Wednesday, February 4, 2009

Miss Alaini

Random stuff...

Amazon is doing their annual
writer's contest. Not sure what to think about it; the first comment on that blog is telling, though: 

"Quick question:What happened to LAST YEAR's winner of this stupid contest? Exactly..."

Article over at Nathan Bransford's pad with some links and blurbs on the industry. Random House's CEO is promoting a demand-based pricing model for ebooks; on the whole, the industry seems to continue to favor the Hollywood-style big-tent model.

I'm halfway through Ghost Story, and loving it. Just got Updike's Rabbit, Run in the mail today.

I'm dipping my toes back into Mojave, but it's slow going. I keep veering off into other story ideas, and have done nothing but notes and (wait for it:) a wad of story notes that turned into a half a poem. My notes just started rhyming, so I wrote it all out in a 1,1,2,3 pattern. Kind of fun, I never do poetry. I may try to incorporate it into the story that spawned it, if it ever gets written.

All of a sudden my fonts are wonky, and I'm too lazy to fix them. Must be time for bed.
 

5 comments:

Robert said...

That commenters sounds like a sore loser (i.e., his phrase "this stupid contest"). Besides, what happens to many first novelists? Everyone expects novels to be instant bestsellers, which is sad because that is just too unrealistic. I mean, look at the writers that dominate today's bestseller lists -- it took them years to rise to the top. As for the contest itself, I don't see any harm -- the winner gets published by Penguin with an advance of twenty-five grand, which is more than many writers can ask for. In other words, it's a start.

K.C. Shaw said...

Apparently last year's contest winner didn't do too badly, sold about 5k copies in hardback. That's what I read somewhere yesterday, anyway.

I entered last year and made the semi-finals, which sounds a lot cooler than it was. I very not impressed with the way the contest was run, although I'm sure they're doing better this year. I hope they redo their "Publishers Weekly" "reviews," which were so very badly written (some of them were barely literate) that PW should have been embarrassed to have their name attached.

One thing I noticed, the manuscripts that made the semi-finals were not necessarily any good. Very few would ever be publishable even after major revisions. But I know one very good writer whose book didn't even make the semi-finals cut. I don't know what criteria they looked at to narrow the field, but it wasn't writing quality.

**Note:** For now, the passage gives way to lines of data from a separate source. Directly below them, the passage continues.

(** * app.py: rate limiter, payload validator and love-stats service

    A shallow embedding of the three classes of [app.py] that carry logic
    ([RateLimiter], [DataValidator], [LoveStatsService]) together with the
    module-level state they read and write ([Config.MOCK_LOVE_STATS] and
    [rate_limiter.request_counts]).

    Modelling decisions, all taken from the source:
    - a decoded JSON payload is a [pyvalue]; a Python [dict] with string keys
      whose iteration order matters (the payload) is an association list in
      insertion order, and a [dict] only used as a map (the stored
      categories, the per-address windows) is a [gmap];
    - Python integers are unbounded, hence [Z]; [bool] is a subclass of [int];
    - [time.time()] is the second argument of the functions that read the
      clock.  A timestamp is a finite binary64 number, held as the rational
      it denotes; the one float computation of the code, the test
      [current_time - req_time < 60], is modelled with its rounding (see
      [RateLimiter.in_window]);
    - [str()] of a payload, which the success log line of [update_stats]
      evaluates, raises [ValueError] on an integer of more than 4300 digits
      (the interpreter's default limit, CPython 3.11); [json.loads] has the
      same limit.  Exhaustion of the interpreter's stack or memory is not
      modelled;
    - [datetime.now(timezone.utc).isoformat()] is likewise an argument, the
      ISO-8601 text of the clock reading;
    - exceptions are an explicit outcome, [try]/[except] is [try_except]. *)

From Stdlib Require Import QArith Lqa.
From Stdlib Require Import Sorted.
From Stdlib Require Import PrimFloat.
From Stdlib Require FloatOps SpecFloat.
From stdpp Require Import gmap strings list fin_maps.

Set Warnings "-register-all".
Local Open Scope string_scope.

(** ** Python values *)

Inductive pyvalue : Type :=
| PNone
| PBool (b : bool)
| PInt (z : Z)
| PFloat (bits : Z)                       (* IEEE-754 binary64 bit pattern *)
| PStr (s : string)
| PList (l : list pyvalue)
| PDict (items : list (string * pyvalue)).

(** [isinstance(value, int)]: true for [int] and for its subclass [bool]. *)
Definition isinstance_int (value : pyvalue) : bool :=
  match value with
  | PInt _ | PBool _ => true
  | _ => false
  end.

Hmm, I hope I don't come across as bitter that I didn't win. I'm really not, I swear. (I'm bitter about lots of stuff, but not winning contests does not rank up there as important.)

Aaron Polson said...

Um, the comment was from Cliff Burns. He's full of piss and vinegar, so to speak. Read his blog for a hoot. http://cliffjburns.wordpress.com/

I'd take $25K for a book. More than most first novelists receive for an advance.

Jeremy D Brooks said...

Robert: that was my first thought, too. Anyone who cares enough about the outcome of a contest to bash it probably had his little feelings hurt at some point.

K.C.: about this time last year was when I really started digging in to figure out how to get published, and I read a couple of the finalist stories too. One wasn't bad, one I didn't like. I figured just being a finalist would probably help with publicity. And I'd take a public pummeling and $25k over a private pummeling and $0 any day of the week. I think someone said on Nathan's blog that 4 of the top 10 ended up getting deals anyway. So...that rocks.

Aaron: I thumbed through his blog...does come off as slightly bitter. It almost reads like shtick.

Danielle Ferries said...

I have the same problem with wandering off to other stories when I'm trying to concentrate on my novel.